## PROBLEM TO WORK ON
Below are entries. Reproduce exactly the lines between the line holding "str_free c s → str_free c s'" and the line holding "EmptyString => false", inclusive, and only those.
[Start of section]
(* ===== verification/StringLib.v ===== *)
(** * Strings: the [std::string] operations and their lemmas

    What the parsers and key generators use of [std::string], on Rocq strings. *)

From Stdlib Require Import Strings.Ascii.
From S2P Require Import Prelude.
#[local] Open Scope Z_scope.

(** ** Operations *)

Fixpoint str_take (n : nat) (s : string) : string :=
  match n, s with S n', String c s' => String c (str_take n' s') | _, _ => "" end.
Fixpoint str_drop (n : nat) (s : string) : string :=
  match n, s with O, _ => s | S n', String _ s' => str_drop n' s' | S _, "" => "" end.

(** [s.find(t)]. *)
Fixpoint find_sub (t s : string) : option nat :=
  if String.prefix t s then Some 0%nat
  else match s with "" => None | String _ s' => S <$> find_sub t s' end.

Fixpoint str_all (P : Ascii.ascii → bool) (s : string) : bool :=
  match s with "" => true | String c s' => P c && str_all P s' end.

(** The pieces between occurrences of [c]; at least one. *)
Fixpoint split_on (c : Ascii.ascii) (s : string) : list string :=
  match s with
  | "" => [""]
  | String a s' =>
      if Ascii.eqb a c then "" :: split_on c s'
      else match split_on c s' with
           | p :: ps => String a p :: ps
           | [] => [String a ""]
           end
  end.

Fixpoint str_back (s : string) : option Ascii.ascii :=
  match s with
  | "" => None
  | String c "" => Some c
  | String _ s' => str_back s'
  end.

(** ** Lemmas *)

Lemma app_cons c s t : String c s +:+ t = String c (s +:+ t).
Proof. reflexivity. Qed.
Lemma app_nil s : "" +:+ s = s.
Proof. reflexivity. Qed.

Lemma str_take_app s t : str_take (String.length s) (s +:+ t) = s.
Proof. induction s as [|c s IH]; [by destruct t|]. rewrite app_cons. cbn. by rewrite IH. Qed.

Lemma str_drop_app s t : str_drop (String.length s) (s +:+ t) = t.
Proof. induction s as [|c s IH]; [by destruct t|]. rewrite app_cons. cbn. apply IH. Qed.

Lemma length_str_app s t : String.length (s +:+ t) = (String.length s + String.length t)%nat.
Proof. induction s as [|c s IH]; [done|]. rewrite app_cons. cbn. by rewrite IH. Qed.

Lemma str_app_assoc s t u : (s +:+ t) +:+ u = s +:+ (t +:+ u).
Proof. induction s as [|c s IH]; [done|]. rewrite !app_cons. by rewrite IH. Qed.

Lemma longer_string s t : t ≠ "" → s +:+ t ≠ s.
Proof.
  intros Ht E. apply (f_equal String.length) in E. rewrite length_str_app in E.
  destruct t; [done|]. cbn in E. lia.
Qed.

Lemma str_app_nil s : s +:+ "" = s.
Proof. induction s as [|c s IH]; [done|]. rewrite app_cons. by rewrite IH. Qed.

Lemma str_app_inj s t t' : s +:+ t = s +:+ t' → t = t'.
Proof. induction s as [|c s IH]; [done|]. rewrite !app_cons. intros [= E]. by apply IH. Qed.

Lemma str_all_app P s t : str_all P (s +:+ t) = str_all P s && str_all P t.
Proof. induction s as [|c s IH]; [done|]. rewrite app_cons. cbn. by rewrite IH, andb_assoc. Qed.

(** Strings without the character [c]. *)
Definition str_free (c : Ascii.ascii) (s : string) : Prop := str_all (λ a, negb (Ascii.eqb a c)) s = true.

(** The tail of a field: nothing, or a separator and more. *)
Definition at_separator (c : Ascii.ascii) (t : string) : Prop :=
  match t with "" => True | String a _ => a = c end.

(** A field that is free of the separator ends at its first occurrence. *)
Lemma str_field_inj c s s' t t' :
  str_free c s → str_free c s' → at_separator c t → at_separator c t' →
  s +:+ t = s' +:+ t' → s = s' ∧ t = t'.
Proof.
  unfold str_free. revert s'. induction s as [|a s IH]; intros [|a' s']; rewrite ?app_nil, ?app_cons; cbn [str_all].
  - done.
  - intros _ [Ha _]%andb_true_iff Ht _ ->. cbn in Ht. subst. by rewrite Ascii.eqb_refl in Ha.
  - intros [Ha _]%andb_true_iff _ _ Ht' <-. cbn in Ht'. subst. by rewrite Ascii.eqb_refl in Ha.
  - intros [_ Hs]%andb_true_iff [_ Hs']%andb_true_iff Ht Ht' [= -> E].
    destruct (IH s' Hs Hs' Ht Ht' E) as [-> ->]. done.
Qed.

(** ** Decimal numbers *)

Lemma pretty_N_go_free c x s :
  str_all (λ a, negb (Ascii.eqb a c)) "0123456789" = true → str_free c s → str_free c (pretty_N_go x s).
Proof.
  intros Hc. revert s. induction (N.lt_wf_0 x) as [x _ IH]. intros s Hs.
  destruct (decide (x = 0)%N) as [->|Hx]; [by rewrite pretty_N_go_0|].
  rewrite pretty_N_go_step by lia. apply IH; [apply N.div_lt; lia|].
  unfold str_free. cbn [str_all]. apply andb_true_iff. split; [|done].
  cbn [str_all] in Hc. rewrite !andb_true_iff in Hc.
  pose proof (N.mod_lt x 10 ltac:(lia)) as Hm. revert Hm. generalize (x mod 10)%N. intros d Hd.
  assert (d = 0 ∨ d = 1 ∨ d = 2 ∨ d = 3 ∨ d = 4 ∨ d = 5 ∨ d = 6 ∨ d = 7 ∨ d = 8 ∨ d = 9)%N as Hcases by lia.
  destruct Hcases as [->|[->|[->|[->|[->|[->|[->|[->|[->| ->]]]]]]]]]; cbn; tauto.
Qed.

Lemma pretty_N_free c (x : N) :
  str_all (λ a, negb (Ascii.eqb a c)) "0123456789" = true → str_free c (pretty x).
Proof.
  intros Hc. unfold pretty, pretty_N. case_decide; [|by apply pretty_N_go_free].
  unfold str_free. cbn [str_all] in *. rewrite !andb_true_iff in *. tauto.
Qed.

Lemma pretty_Z_free c (z : Z) :
  str_all (λ a, negb (Ascii.eqb a c)) "-0123456789" = true → str_free c (pretty z).
Proof.
  intros Hc. cbn [str_all] in Hc. apply andb_true_iff in Hc as [Hdash Hc].
  destruct z as [|p|p]; unfold pretty, pretty_Z.
  - unfold str_free. cbn [str_all]. rewrite !andb_true_iff in *. tauto.
  - by apply pretty_N_free.
  - unfold str_free. rewrite app_cons. cbn [str_all]. rewrite Hdash. by apply pretty_N_free.
Qed.

(** ** The order of [std::string] *)

(** Lexicographic on bytes. *)
Fixpoint string_ltb (a b : string) : bool :=
  match a, b with
  | _, EmptyString => false
  | EmptyString, String _ _ => true
  | String x a', String y b' =>
      let x := Ascii.N_of_ascii x in let y := Ascii.N_of_ascii y in
      (x <? y)%N || ((x =? y)%N && string_ltb a' b')
  end.

Lemma string_ltb_irrefl a : string_ltb a a = false.
Proof.
  induction a as [|x a IH]; [done|]. cbn. by rewrite N.ltb_irrefl, N.eqb_refl, IH.
Qed.

Lemma N_of_ascii_inj x y : Ascii.N_of_ascii x = Ascii.N_of_ascii y → x = y.
Proof. intros E. by rewrite <- (Ascii.ascii_N_embedding x), E, Ascii.ascii_N_embedding. Qed.

Lemma string_ltb_trichotomy a b : string_ltb a b = true ∨ a = b ∨ string_ltb b a = true.
Proof.
  revert b. induction a as [|x a IH]; intros [|y b]; cbn; auto.
  destruct (N.ltb_spec (Ascii.N_of_ascii x) (Ascii.N_of_ascii y)); [by left|].
  destruct (N.ltb_spec (Ascii.N_of_ascii y) (Ascii.N_of_ascii x)); [by right; right|].
  assert (E : Ascii.N_of_ascii x = Ascii.N_of_ascii y) by lia. rewrite E, N.eqb_refl. cbn.
  apply N_of_ascii_inj in E as ->. destruct (IH b) as [?|[->|?]]; auto.
Qed.

Lemma string_ltb_trans a b c : string_ltb a b = true → string_ltb b c = true → string_ltb a c = true.
Proof.
  revert b c. induction a as [|x a IH]; intros [|y b] [|z c]; cbn; try done.
  rewrite !orb_true_iff, !andb_true_iff, !N.ltb_lt, !N.eqb_eq.
  intros [?|[? ?]] [?|[? ?]]; [left; lia..|]. right. split; [lia|]. by eapply IH.
Qed.

Lemma string_ltb_asym a b : string_ltb a b = true → string_ltb b a = false.
Proof.
  intros H. destruct (string_ltb b a) eqn:E; [|done]. by rewrite <- (string_ltb_irrefl a), (string_ltb_trans _ _ _ H E).
Qed.

Lemma string_ltb_trans_neg a b c : string_ltb b a = false → string_ltb c b = false → string_ltb c a = false.
Proof.
  intros H1 H2. destruct (string_ltb_trichotomy a b) as [H|[->|H]]; [|done|congruence].
  destruct (string_ltb_trichotomy b c) as [H'|[->|H']]; [|done|congruence].
  apply string_ltb_asym. by eapply string_ltb_trans.
Qed.

(** ** Searching for a character *)

Lemma prefix_char c a s : String.prefix (String c "") (String a s) = Ascii.eqb a c.
Proof.
  cbn [String.prefix]. destruct (Ascii.ascii_dec c a) as [->|Hne]; [by rewrite Ascii.eqb_refl; destruct s|].
  symmetry. apply Ascii.eqb_neq. congruence.
Qed.

Lemma find_char_Some c s n :
  find_sub (String c "") s = Some n →
  s = str_take n s +:+ String c (str_drop (S n) s) ∧ str_free c (str_take n s).
Proof.
  revert n. induction s as [|a s IH]; intros n; [done|]. cbn [find_sub]. rewrite prefix_char.
  destruct (Ascii.eqb_spec a c) as [->|Hne].
  - intros [= <-]. cbn [str_take str_drop]. split; [by rewrite app_nil|done].
  - destruct (find_sub (String c "") s) as [m|] eqn:E; [|done]. intros [= <-]. destruct (IH m eq_refl) as [IH1 IH2].
    cbn [str_take]. rewrite app_cons. split; [f_equal; exact IH1|]. unfold str_free. cbn [str_all].
    rewrite (proj2 (Ascii.eqb_neq a c)) by done. exact IH2.
Qed.

Lemma find_char_first c s t : str_free c s → find_sub (String c "") (s +:+ String c t) = Some (String.length s).
Proof.
  unfold str_free. induction s as [|a s IH]; cbn [str_all].
  - intros _. rewrite app_nil. cbn [find_sub]. by rewrite prefix_char, Ascii.eqb_refl.
  - rewrite andb_true_iff. intros [Ha Hs]. rewrite app_cons. cbn [find_sub]. rewrite prefix_char.
    apply negb_true_iff in Ha. rewrite Ha, IH by done. done.
Qed.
[End of section]
## YOUR SOLUTION
  str_free c s → str_free c s' → at_separator c t → at_separator c t' →
  s +:+ t = s' +:+ t' → s = s' ∧ t = t'.
Proof.
  unfold str_free. revert s'. induction s as [|a s IH]; intros [|a' s']; rewrite ?app_nil, ?app_cons; cbn [str_all].
  - done.
  - intros _ [Ha _]%andb_true_iff Ht _ ->. cbn in Ht. subst. by rewrite Ascii.eqb_refl in Ha.
  - intros [Ha _]%andb_true_iff _ _ Ht' <-. cbn in Ht'. subst. by rewrite Ascii.eqb_refl in Ha.
  - intros [_ Hs]%andb_true_iff [_ Hs']%andb_true_iff Ht Ht' [= -> E].
    destruct (IH s' Hs Hs' Ht Ht' E) as [-> ->]. done.
Qed.

(** ** Decimal numbers *)

Lemma pretty_N_go_free c x s :
  str_all (λ a, negb (Ascii.eqb a c)) "0123456789" = true → str_free c s → str_free c (pretty_N_go x s).
Proof.
  intros Hc. revert s. induction (N.lt_wf_0 x) as [x _ IH]. intros s Hs.
  destruct (decide (x = 0)%N) as [->|Hx]; [by rewrite pretty_N_go_0|].
  rewrite pretty_N_go_step by lia. apply IH; [apply N.div_lt; lia|].
  unfold str_free. cbn [str_all]. apply andb_true_iff. split; [|done].
  cbn [str_all] in Hc. rewrite !andb_true_iff in Hc.
  pose proof (N.mod_lt x 10 ltac:(lia)) as Hm. revert Hm. generalize (x mod 10)%N. intros d Hd.
  assert (d = 0 ∨ d = 1 ∨ d = 2 ∨ d = 3 ∨ d = 4 ∨ d = 5 ∨ d = 6 ∨ d = 7 ∨ d = 8 ∨ d = 9)%N as Hcases by lia.
  destruct Hcases as [->|[->|[->|[->|[->|[->|[->|[->|[->| ->]]]]]]]]]; cbn; tauto.
Qed.

Lemma pretty_N_free c (x : N) :
  str_all (λ a, negb (Ascii.eqb a c)) "0123456789" = true → str_free c (pretty x).
Proof.
  intros Hc. unfold pretty, pretty_N. case_decide; [|by apply pretty_N_go_free].
  unfold str_free. cbn [str_all] in *. rewrite !andb_true_iff in *. tauto.
Qed.

Lemma pretty_Z_free c (z : Z) :
  str_all (λ a, negb (Ascii.eqb a c)) "-0123456789" = true → str_free c (pretty z).
Proof.
  intros Hc. cbn [str_all] in Hc. apply andb_true_iff in Hc as [Hdash Hc].
  destruct z as [|p|p]; unfold pretty, pretty_Z.
  - unfold str_free. cbn [str_all]. rewrite !andb_true_iff in *. tauto.
  - by apply pretty_N_free.
  - unfold str_free. rewrite app_cons. cbn [str_all]. rewrite Hdash. by apply pretty_N_free.
Qed.

(** ** The order of [std::string] *)

(** Lexicographic on bytes. *)
Fixpoint string_ltb (a b : string) : bool :=
  match a, b with
  | _, EmptyString => false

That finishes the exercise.